Stored items from a collection
--- START ---

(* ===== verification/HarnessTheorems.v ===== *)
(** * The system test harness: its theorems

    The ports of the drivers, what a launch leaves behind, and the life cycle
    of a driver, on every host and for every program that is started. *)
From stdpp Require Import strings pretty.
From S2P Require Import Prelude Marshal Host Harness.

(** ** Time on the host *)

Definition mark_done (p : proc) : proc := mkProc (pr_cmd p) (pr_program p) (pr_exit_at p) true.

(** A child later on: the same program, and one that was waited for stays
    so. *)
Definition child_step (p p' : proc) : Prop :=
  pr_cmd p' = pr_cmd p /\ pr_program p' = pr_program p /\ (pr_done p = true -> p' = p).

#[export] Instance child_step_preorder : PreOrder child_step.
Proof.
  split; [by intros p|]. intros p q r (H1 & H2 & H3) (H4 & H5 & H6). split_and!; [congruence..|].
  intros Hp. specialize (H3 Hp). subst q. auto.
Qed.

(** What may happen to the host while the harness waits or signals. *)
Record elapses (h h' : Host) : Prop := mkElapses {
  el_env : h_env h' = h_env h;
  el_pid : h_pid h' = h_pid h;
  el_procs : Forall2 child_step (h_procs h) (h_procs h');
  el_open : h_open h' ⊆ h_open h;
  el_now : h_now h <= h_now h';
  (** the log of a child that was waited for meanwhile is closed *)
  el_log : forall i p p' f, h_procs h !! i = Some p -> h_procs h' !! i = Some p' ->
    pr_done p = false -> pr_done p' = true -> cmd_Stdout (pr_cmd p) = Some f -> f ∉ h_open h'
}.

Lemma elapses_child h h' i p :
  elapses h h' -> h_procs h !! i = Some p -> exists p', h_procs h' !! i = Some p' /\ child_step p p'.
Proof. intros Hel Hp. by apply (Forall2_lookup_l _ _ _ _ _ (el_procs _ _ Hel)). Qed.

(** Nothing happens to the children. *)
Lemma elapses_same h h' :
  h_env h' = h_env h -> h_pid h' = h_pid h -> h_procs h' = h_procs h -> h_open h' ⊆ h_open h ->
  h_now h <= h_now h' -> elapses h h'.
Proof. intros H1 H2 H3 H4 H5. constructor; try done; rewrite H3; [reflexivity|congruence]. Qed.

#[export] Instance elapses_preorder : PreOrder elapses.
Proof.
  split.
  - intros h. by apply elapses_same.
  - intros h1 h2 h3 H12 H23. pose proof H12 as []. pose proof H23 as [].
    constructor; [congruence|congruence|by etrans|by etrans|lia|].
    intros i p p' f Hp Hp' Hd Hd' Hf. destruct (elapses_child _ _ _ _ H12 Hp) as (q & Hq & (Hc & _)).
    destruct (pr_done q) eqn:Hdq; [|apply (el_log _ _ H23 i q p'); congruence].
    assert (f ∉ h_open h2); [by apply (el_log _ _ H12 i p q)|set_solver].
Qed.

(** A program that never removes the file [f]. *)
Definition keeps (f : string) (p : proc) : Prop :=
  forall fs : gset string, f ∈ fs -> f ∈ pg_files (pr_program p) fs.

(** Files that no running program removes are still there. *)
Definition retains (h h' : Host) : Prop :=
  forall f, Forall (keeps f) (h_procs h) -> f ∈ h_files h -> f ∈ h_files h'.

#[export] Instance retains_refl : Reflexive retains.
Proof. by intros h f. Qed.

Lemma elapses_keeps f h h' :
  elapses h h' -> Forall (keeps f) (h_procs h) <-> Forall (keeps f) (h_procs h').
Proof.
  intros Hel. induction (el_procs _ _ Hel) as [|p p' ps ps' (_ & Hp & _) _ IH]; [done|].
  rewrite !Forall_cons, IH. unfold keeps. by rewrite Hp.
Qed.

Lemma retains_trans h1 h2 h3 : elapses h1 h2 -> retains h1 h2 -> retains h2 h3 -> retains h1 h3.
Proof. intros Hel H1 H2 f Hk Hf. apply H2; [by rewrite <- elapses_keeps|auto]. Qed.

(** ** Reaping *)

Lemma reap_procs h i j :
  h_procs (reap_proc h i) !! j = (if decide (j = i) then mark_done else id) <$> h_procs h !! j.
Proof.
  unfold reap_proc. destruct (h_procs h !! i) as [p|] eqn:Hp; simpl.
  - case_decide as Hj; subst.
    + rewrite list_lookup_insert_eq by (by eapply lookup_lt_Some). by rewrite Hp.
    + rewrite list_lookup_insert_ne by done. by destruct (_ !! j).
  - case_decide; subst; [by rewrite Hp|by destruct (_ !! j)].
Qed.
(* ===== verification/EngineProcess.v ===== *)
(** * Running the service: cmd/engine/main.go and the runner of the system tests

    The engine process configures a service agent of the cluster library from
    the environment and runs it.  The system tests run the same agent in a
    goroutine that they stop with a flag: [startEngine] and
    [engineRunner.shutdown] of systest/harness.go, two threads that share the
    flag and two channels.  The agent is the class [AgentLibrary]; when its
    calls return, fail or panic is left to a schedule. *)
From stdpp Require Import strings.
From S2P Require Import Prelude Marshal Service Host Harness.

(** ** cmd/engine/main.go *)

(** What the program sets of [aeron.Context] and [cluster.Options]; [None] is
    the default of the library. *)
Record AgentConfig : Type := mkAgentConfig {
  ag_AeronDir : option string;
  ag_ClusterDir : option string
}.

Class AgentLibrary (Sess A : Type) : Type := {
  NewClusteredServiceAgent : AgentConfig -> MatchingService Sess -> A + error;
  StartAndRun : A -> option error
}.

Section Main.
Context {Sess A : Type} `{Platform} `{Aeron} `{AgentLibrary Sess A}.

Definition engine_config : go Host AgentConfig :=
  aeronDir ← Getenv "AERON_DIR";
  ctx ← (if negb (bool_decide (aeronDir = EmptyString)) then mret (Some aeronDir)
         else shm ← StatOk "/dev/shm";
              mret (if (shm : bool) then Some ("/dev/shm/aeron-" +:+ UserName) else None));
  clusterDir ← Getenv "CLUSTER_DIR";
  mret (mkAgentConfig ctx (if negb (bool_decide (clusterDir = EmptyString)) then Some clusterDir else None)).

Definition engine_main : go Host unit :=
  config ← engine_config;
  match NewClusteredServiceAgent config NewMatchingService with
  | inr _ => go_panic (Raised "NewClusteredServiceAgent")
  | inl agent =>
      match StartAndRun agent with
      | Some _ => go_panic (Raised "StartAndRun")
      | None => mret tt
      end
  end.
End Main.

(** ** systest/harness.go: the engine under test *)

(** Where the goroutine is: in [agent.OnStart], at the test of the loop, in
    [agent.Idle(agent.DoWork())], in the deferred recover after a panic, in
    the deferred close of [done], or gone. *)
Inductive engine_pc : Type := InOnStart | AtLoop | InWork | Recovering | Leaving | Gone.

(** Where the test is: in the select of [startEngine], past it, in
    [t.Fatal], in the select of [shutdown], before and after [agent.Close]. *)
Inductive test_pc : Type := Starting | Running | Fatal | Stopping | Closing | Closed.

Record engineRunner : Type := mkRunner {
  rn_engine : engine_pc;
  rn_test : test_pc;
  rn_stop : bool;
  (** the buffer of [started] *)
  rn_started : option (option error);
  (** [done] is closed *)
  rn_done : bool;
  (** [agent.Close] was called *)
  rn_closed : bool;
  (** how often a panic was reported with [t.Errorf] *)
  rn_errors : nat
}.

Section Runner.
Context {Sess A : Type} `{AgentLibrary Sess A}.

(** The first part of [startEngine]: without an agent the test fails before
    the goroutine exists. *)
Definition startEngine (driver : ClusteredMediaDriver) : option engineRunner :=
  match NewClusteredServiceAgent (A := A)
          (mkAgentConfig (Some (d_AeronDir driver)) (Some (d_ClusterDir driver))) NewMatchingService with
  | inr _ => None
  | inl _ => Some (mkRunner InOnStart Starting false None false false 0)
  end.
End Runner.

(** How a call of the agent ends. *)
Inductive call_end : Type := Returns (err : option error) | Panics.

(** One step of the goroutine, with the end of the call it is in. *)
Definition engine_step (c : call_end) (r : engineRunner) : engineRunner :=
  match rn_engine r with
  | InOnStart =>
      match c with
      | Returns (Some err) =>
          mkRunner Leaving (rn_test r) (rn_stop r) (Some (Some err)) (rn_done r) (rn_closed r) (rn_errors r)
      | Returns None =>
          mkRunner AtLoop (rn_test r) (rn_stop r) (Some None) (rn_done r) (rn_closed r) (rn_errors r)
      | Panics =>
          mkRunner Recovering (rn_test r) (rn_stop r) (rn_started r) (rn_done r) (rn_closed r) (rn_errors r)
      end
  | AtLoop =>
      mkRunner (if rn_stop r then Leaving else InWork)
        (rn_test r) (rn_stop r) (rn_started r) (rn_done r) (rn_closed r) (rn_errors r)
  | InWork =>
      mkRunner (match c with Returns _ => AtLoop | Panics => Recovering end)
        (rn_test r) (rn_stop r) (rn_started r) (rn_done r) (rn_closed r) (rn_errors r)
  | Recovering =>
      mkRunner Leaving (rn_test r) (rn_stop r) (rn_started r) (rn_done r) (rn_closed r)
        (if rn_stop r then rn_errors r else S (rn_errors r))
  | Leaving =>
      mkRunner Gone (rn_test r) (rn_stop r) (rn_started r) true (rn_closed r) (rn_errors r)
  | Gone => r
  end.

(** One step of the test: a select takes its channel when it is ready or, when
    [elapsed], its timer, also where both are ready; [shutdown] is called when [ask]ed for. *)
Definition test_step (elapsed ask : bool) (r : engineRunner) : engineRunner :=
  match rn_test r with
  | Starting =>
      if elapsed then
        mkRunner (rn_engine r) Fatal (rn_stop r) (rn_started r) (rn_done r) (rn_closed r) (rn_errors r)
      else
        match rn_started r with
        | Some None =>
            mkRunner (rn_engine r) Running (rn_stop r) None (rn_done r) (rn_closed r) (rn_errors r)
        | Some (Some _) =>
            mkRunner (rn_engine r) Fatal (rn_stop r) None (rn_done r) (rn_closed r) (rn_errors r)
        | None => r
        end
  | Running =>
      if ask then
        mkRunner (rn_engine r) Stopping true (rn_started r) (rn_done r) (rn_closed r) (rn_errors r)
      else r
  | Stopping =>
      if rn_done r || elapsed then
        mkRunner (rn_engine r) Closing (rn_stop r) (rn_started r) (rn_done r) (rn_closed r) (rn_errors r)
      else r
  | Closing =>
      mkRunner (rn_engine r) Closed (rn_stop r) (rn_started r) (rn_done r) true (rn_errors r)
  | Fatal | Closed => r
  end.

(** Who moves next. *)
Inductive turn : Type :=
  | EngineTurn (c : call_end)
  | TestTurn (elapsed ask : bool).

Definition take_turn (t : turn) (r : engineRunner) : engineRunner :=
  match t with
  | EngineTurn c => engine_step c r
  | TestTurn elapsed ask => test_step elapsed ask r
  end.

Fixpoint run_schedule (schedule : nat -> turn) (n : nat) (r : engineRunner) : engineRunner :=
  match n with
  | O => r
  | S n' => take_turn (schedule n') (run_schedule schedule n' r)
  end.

--- END ---
--- START ---

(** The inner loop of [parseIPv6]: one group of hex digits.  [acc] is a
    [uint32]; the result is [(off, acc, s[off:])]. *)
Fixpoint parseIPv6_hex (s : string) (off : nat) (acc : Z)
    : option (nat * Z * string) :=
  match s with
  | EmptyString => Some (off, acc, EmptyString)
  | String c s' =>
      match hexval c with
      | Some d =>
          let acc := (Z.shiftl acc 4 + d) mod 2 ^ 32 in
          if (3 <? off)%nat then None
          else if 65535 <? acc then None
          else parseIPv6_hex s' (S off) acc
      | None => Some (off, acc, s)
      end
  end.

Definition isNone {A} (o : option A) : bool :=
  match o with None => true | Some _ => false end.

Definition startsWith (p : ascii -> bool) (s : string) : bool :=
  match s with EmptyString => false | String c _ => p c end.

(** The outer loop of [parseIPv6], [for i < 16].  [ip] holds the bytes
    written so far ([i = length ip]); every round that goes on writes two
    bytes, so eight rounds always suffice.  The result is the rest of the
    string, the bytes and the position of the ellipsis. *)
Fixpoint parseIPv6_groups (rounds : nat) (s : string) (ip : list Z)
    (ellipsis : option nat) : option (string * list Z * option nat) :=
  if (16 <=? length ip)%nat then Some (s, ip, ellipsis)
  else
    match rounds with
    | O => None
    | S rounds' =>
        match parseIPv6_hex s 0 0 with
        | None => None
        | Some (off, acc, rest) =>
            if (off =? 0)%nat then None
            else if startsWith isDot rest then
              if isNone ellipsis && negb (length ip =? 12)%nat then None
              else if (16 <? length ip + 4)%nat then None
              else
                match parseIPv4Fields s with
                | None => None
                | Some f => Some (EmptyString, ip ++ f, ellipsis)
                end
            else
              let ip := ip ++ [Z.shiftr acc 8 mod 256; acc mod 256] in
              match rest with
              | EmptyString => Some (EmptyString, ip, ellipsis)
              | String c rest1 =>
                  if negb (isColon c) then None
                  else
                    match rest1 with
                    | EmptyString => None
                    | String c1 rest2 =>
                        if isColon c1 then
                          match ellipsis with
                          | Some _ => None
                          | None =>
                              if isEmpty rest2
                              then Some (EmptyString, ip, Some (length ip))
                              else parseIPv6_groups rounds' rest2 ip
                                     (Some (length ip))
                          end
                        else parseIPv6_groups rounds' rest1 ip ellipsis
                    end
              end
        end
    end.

--- END ---

» **Required action**:
Check every line of the data for the word "removes". The response is the count alone.

» **Exercise result**:
2